[Start of Attachment]
(* ===== verification/SingleLogout.v ===== *)
(** * SingleLogout: single logout by redirects, from end to end

    The logout request that the service provider signs and sends by a redirect
    ends the session at the identity provider, and the service provider accepts
    the response that comes back, signed, by a redirect. *)

From stdpp Require Import base option list gmap strings sets.
From Stdlib Require Import ZArith Lia Ascii.
From S2P Require Import Prelude Go Duration RelaxedTime Encoding Etree C14n Schema SchemaXML Env XmlTree.
From S2P Require Import XmlDecode SchemaDecode SchemaRoundtrip C14nReads C14nSpec SchemaTidy SchemaDecodeSpec.
From S2P Require Import ServiceProvider Reference ServiceProviderSpec DSig Redirect RedirectSpec C14nUnmarshal ResponseForm.
From S2P Require Import DSigSpec XmlText SignatureDecode SignValidate Http IdentityProvider Assertions.
From S2P Require Import IdpResponse IdpLogout SPMessages IdpSpec IdpLogoutSpec SPMessagesSpec SingleSignOn ResponseAccepted.

Open Scope string_scope.
Open Scope Z_scope.

(** ** Signed queries *)

Definition signed_query (parameter encoded relayState method sig : string) : string :=
  message_query parameter encoded relayState +++ "&SigAlg=" +++ QueryEscape method
    +++ "&Signature=" +++ QueryEscape sig.

Lemma message_parameter parameter : parameter ∈ ["SAMLRequest"; "SAMLResponse"] →
  query_unescape parameter = Some parameter ∧ has_byte ";" parameter = false ∧
  has_byte "=" parameter = false ∧ has_byte "&" parameter = false.
Proof. intros Hp. repeat (apply elem_of_cons in Hp as [->|Hp]; [done|]). by apply elem_of_nil in Hp. Qed.

Lemma ParseQuery_signed parameter encoded relayState method sig :
  parameter ∈ ["SAMLRequest"; "SAMLResponse"] →
  ParseQuery (signed_query parameter encoded relayState method sig)
  = ((parameter, encoded) :: ((if relayState != "" then [("RelayState", relayState)] else [])
      ++ [("SigAlg", method); ("Signature", sig)]), true)%list.
Proof.
  intros Hp. destruct (message_parameter _ Hp) as (H1 & H2 & H3 & H4).
  unfold ParseQuery, signed_query. rewrite signed_query_split by done. unfold signed_params.
  rewrite parse_param by done. destruct (relayState != ""); cbn [app]; by rewrite !parse_param.
Qed.

Lemma QueryEscape_nonempty s : s ≠ "" → QueryEscape s ≠ "".
Proof.
  destruct s as [|c s]; [done|]. intros _. cbn [QueryEscape]. unfold escape_byte.
  destruct (is_unreserved c); [done|]. by destruct (Ascii.eqb c " ").
Qed.

Section redirects.
Context `{UrlI : UrlOps} `{EtreeI : EtreeOps} `{CryptoI : CryptoOps} `{FlateI : FlateOps}.

(** One of the certificates is valid at the time and verifies what the context
    signs. *)
Definition signer_trusted (ctx : SigningContext) (certs : list Certificate) (now : Time) : Prop :=
  ∃ method c, GetSignatureMethodIdentifier ctx = Ret method ∧ method ≠ "" ∧
    c ∈ certs ∧ valid_at now c = true ∧
    ∀ d sig, signDigest ctx d = Ret sig → verifyDigest c method (SigningContext_Hash ctx) d sig = true.

(** [u] is the redirect of the document to the destination, which has no query. *)
Record redirect_of (destination parameter : string) (message : Element) (relayState : string)
    (ctx : SigningContext) (u : URL) : Prop := {
  redirect_made : redirectURLWithContext destination parameter message relayState (Some ctx) = Ret u;
  redirect_destination : ∃ rv, url_Parse destination = Ret rv ∧ URL_RawQuery rv = ""
}.

Lemma redirect_query destination parameter message relayState ctx u doc :
  redirect_of destination parameter message relayState ctx u → WriteToBytes message = Ret doc →
  ∃ method sig, URL_RawQuery u = signed_query parameter (base64_Encode (flate_Compress doc)) relayState method sig.
Proof.
  intros [Hu (rv & Hrv & Hraw)] Hdoc. unfold redirectURLWithContext, sign_query in Hu.
  rewrite Hdoc, ret_bind, Hrv, ret_bind in Hu. apply bind_ret in Hu as (query & Hquery & [= <-]).
  apply bind_ret in Hquery as (method & _ & Hquery). apply bind_ret in Hquery as (sig & _ & [= <-]).
  exists method, (base64_Encode sig). rewrite Hraw. cbn [URL_RawQuery set_RawQuery].
  unfold signed_query. by rewrite !append_assoc.
Qed.

Lemma redirect_verifies destination parameter message relayState ctx u certs now :
  parameter ∈ ["SAMLRequest"; "SAMLResponse"] →
  redirect_of destination parameter message relayState ctx u → signer_trusted ctx certs now →
  verifyRedirectSignature (URL_RawQuery u) parameter certs now = Ret ().
Proof.
  intros Hp [Hu (rv & Hrv & Hraw)] (method & c & Hm & Hne & Hc & Hv & Hlaw).
  apply (redirect_url_verifies destination parameter message relayState ctx method now rv u certs c); try done.
  by rewrite Hraw.
Qed.
End redirects.

(** ** The request at the identity provider *)

Section unsigned.
Context `{EtreeI : EtreeOps} `{EtreeB : !EtreeBuild}.

Lemma NameID_Element_tag x : Tag (NameID_Element x) = "NameID".
Proof. unfold NameID_Element. eapply built_Tag. build. Qed.
Lemma SessionIndex_Element_tag x : Tag (SessionIndex_Element x) = "SessionIndex".
Proof. unfold SessionIndex_Element. eapply built_Tag. build. Qed.

Lemma LogoutRequest_unsigned r : LogoutRequest_Signature r = None →
  findChild (root_cursor (LogoutRequest_Element r)) dsig_Namespace "Signature" = Ret None.
Proof.
  intros Hs. unfold findChild, findChildren.
  assert (Hels : ∃ t a x, built "samlp" t a
    (els_opt Issuer_Element (LogoutRequest_Issuer r) ++ els_opt id (LogoutRequest_Signature r) ++
     els_opt NameID_Element (LogoutRequest_NameID r) ++ map SessionIndex_Element (LogoutRequest_SessionIndexes r))%list
    x (LogoutRequest_Element r)).
  { unfold LogoutRequest_Element, declare_saml. do 3 eexists. eapply built_eq; [build|done|done|done| |done]. by groups. }
  destruct Hels as (t & a & x & Hb). rewrite find_children_none; [done|]. cbn [cur root_cursor].
  rewrite (built_els _ _ _ _ _ _ Hb), Hs. intros c. rewrite !elem_of_app.
  intros [H|[H|[H|H]]].
  - eapply els_opt_tag in H; [|apply Issuer_Element_tag]. by rewrite H.
  - by apply elem_of_nil in H.
  - eapply els_opt_tag in H; [|apply NameID_Element_tag]. by rewrite H.
  - apply list_elem_of_fmap in H as (i & -> & _). by rewrite SessionIndex_Element_tag.
Qed.
End unsigned.

Section requests.
Context {W : Type} `{UrlI : UrlOps} `{VarsI : PackageVars} `{X509I : X509Ops} `{EtreeI : EtreeOps} `{EtreeB : !EtreeBuild}.
Context `{XmlP : XmlParser} `{SigI : SignatureOps} `{CryptoI : CryptoOps} `{FlateL : FlateLaws} `{WorldI : World W}.

Lemma NewIdpLogoutRequest_redirect h s s1 now doc relayState method sig :
  HTTPRequest_Method h = "GET" → Z.of_nat (String.length doc) <= maxAuthnRequestSize →
  URL_RawQuery (HTTPRequest_URL h)
    = signed_query "SAMLRequest" (base64_Encode (flate_Compress doc)) relayState method sig →
  TimeNow s = (s1, Ret now) →
  NewIdpLogoutRequest h s = (s1, Ret (empty_logout_request h relayState doc
    (URL_RawQuery (HTTPRequest_URL h)) HTTPRedirectBinding now)).
Proof.
  intros Hget Hsize Hq Ht. unfold NewIdpLogoutRequest, mbind, IO_bind. rewrite Ht, Hget.
  rewrite bool_decide_true by done. unfold lift. f_equal. unfold readRedirectRequest.
  rewrite Hq, ParseQuery_signed by by left. cbn [fst].
  rewrite (values_Get_first "SAMLRequest"), base64_Decode_Encode. cbn [map_err].
  rewrite ret_bind, safer_ReadAll_inverse by (unfold maxAuthnRequestSize, flateUncompressLimit in *; lia).
  cbn [map_err]. rewrite ret_bind. unfold checkAuthnRequestSize.
  rewrite (proj2 (Z.ltb_ge _ _)) by done. unfold raise_if. rewrite !ret_bind.
  by destruct (bool_decide_reflect (relayState = "")) as [->|Hne].
Qed.

(** [Validate] of a request that is signed in the query only. *)
Lemma logout_Validate_redirect (idp : IdentityProvider W) h relayState doc q now r el md certs sa sb sc clock req :
  parses_as doc el → Z.of_nat (String.length doc) <= maxAuthnRequestSize → q ≠ "" →
  Unmarshal_LogoutRequest doc = Ret r → logout_ok idp now r → no_name_id (LogoutRequest_NameID r) = false →
  findChild (root_cursor el) dsig_Namespace "Signature" = Ret None →
  (∃ i, LogoutRequest_Issuer r = Some i ∧
    effect (IDP_ServiceProviderProvider idp h (Issuer_Value i)) sa = (sb, Ret (Some md))) →
  serviceProviderSigningCertificates md = Ret certs → certs ≠ [] →
  redirect_now sb = (sc, Ret clock) → verifyRedirectSignature q "SAMLRequest" certs clock = Ret () →
  let received := empty_logout_request h relayState doc q HTTPRedirectBinding now in
  getSLOEndpoint (set_Logout_Metadata (Some md) (set_Logout_Request r received)) = Ret req →
  logout_Validate idp received sa = (sc, Ret req).
Proof.
  intros [_ _ Htree Hstable] Hsize Hq Hr Hok%logout_checkRequest_ret Hname Hsig (i & Hi & Hsp) Hcerts Hne Hclock Hver
    received Hslo.
  unfold logout_Validate. apply io_lift_bind. exists (). split.
  { unfold checkAuthnRequestSize. cbn [received Logout_RequestBuffer empty_logout_request].
    by rewrite (proj2 (Z.ltb_ge _ _)) by lia. }
  apply io_lift_bind. exists (). split; [exact Hstable|].
  apply io_lift_bind. exists r. split; [exact Hr|].
  apply io_lift_bind. exists (). split; [exact Hok|].
  apply io_lift_bind. exists i. split; [by rewrite Hi|].
  apply io_bind_ret. exists sb, (Some md). split; [apply on_result_ret; left; by exists sb, (Some md)|].
  apply io_bind_ret. exists sc, (set_Logout_Metadata (Some md) (set_Logout_Request r received)).
  split; [|apply lift_ret; split; [done|];
    cbn [received Logout_Request empty_logout_request set_Logout_Request set_Logout_Metadata]; by rewrite Hname].
  unfold logout_verifySignature.
  apply io_lift_bind. exists (Some el). split; [exact Htree|].
  apply io_lift_bind. exists el. split; [done|].
  apply io_lift_bind. exists None. split; [exact Hsig|].
  rewrite (bool_decide_false (is_Some None)) by (by intros [? ?]). cbn [negb].
  apply io_lift_bind. exists (). cbn [received Logout_RedirectQuery empty_logout_request set_Logout_Request set_Logout_Metadata].
  rewrite (bool_decide_false (q = "")) by done. split; [done|].
  apply io_lift_bind. exists md. split; [done|].
  apply io_lift_bind. exists certs. split; [exact Hcerts|].
  apply io_lift_bind. exists (). rewrite (bool_decide_false (certs = [])) by done. split; [done|].
  apply io_bind_ret. exists sc, (). split; [|done]. cbn [negb].
  apply io_bind_ret. exists sc, clock. split; [exact Hclock|]. apply lift_ret. by rewrite Hver.
Qed.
[End of Attachment]
* Instructions for the task
Output each line of the listing above that has "Ascii".

* Exercise output
From Stdlib Require Import ZArith Lia Ascii.
  destruct (is_unreserved c); [done|]. by destruct (Ascii.eqb c " ").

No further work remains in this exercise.